WHAT TO DO: In the data below, locate each line with the word "unfold" and list it.

Saved data entries:
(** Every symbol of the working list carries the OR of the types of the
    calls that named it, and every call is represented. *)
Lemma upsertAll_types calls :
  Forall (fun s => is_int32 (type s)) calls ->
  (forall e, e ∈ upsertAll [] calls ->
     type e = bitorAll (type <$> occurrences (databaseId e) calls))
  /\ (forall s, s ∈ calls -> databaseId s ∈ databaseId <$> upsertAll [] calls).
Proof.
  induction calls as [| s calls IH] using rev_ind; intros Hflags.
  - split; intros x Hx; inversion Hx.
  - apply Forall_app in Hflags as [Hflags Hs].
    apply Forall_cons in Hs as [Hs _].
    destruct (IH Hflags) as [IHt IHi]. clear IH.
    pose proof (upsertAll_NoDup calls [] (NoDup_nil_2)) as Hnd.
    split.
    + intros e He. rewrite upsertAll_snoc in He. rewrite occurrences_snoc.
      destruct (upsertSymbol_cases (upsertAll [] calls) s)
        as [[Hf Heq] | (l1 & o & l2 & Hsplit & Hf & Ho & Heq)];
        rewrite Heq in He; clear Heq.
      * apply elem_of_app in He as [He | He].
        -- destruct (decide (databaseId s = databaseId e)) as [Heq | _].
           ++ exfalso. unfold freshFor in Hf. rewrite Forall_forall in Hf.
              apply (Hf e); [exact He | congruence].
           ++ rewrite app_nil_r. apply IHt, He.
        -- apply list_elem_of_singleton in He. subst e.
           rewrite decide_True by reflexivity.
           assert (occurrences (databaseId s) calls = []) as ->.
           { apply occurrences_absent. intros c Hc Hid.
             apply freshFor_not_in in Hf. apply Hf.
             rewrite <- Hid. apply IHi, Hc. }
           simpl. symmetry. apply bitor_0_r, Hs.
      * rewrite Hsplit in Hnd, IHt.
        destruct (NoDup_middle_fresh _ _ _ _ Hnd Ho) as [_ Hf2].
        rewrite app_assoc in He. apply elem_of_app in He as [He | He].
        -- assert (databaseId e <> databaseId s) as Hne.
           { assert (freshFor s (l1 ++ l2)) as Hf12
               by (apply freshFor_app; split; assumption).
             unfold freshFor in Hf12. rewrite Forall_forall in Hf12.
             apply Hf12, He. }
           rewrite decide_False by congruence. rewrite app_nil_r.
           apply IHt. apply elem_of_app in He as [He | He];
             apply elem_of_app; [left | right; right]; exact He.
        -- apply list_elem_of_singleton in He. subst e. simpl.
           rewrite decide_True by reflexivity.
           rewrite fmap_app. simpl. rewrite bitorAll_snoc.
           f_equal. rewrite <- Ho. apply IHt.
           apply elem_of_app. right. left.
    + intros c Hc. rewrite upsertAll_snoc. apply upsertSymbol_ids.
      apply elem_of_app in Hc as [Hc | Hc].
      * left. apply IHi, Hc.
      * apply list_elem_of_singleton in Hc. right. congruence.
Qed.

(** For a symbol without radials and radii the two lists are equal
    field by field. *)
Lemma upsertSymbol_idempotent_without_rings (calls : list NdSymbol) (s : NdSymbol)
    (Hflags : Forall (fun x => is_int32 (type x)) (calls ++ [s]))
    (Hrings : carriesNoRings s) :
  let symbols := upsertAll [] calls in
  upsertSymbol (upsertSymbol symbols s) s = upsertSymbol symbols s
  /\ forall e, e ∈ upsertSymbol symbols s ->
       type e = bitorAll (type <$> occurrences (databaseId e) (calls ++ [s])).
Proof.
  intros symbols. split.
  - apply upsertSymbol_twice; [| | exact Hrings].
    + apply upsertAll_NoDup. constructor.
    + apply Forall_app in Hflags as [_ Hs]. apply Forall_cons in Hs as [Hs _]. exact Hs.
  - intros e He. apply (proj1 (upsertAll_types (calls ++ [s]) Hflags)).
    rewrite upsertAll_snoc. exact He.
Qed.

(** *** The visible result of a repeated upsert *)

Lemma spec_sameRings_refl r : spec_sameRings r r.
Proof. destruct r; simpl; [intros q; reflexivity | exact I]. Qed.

YOUR SOLUTION:
           ++ exfalso. unfold freshFor in Hf. rewrite Forall_forall in Hf.
             unfold freshFor in Hf12. rewrite Forall_forall in Hf12.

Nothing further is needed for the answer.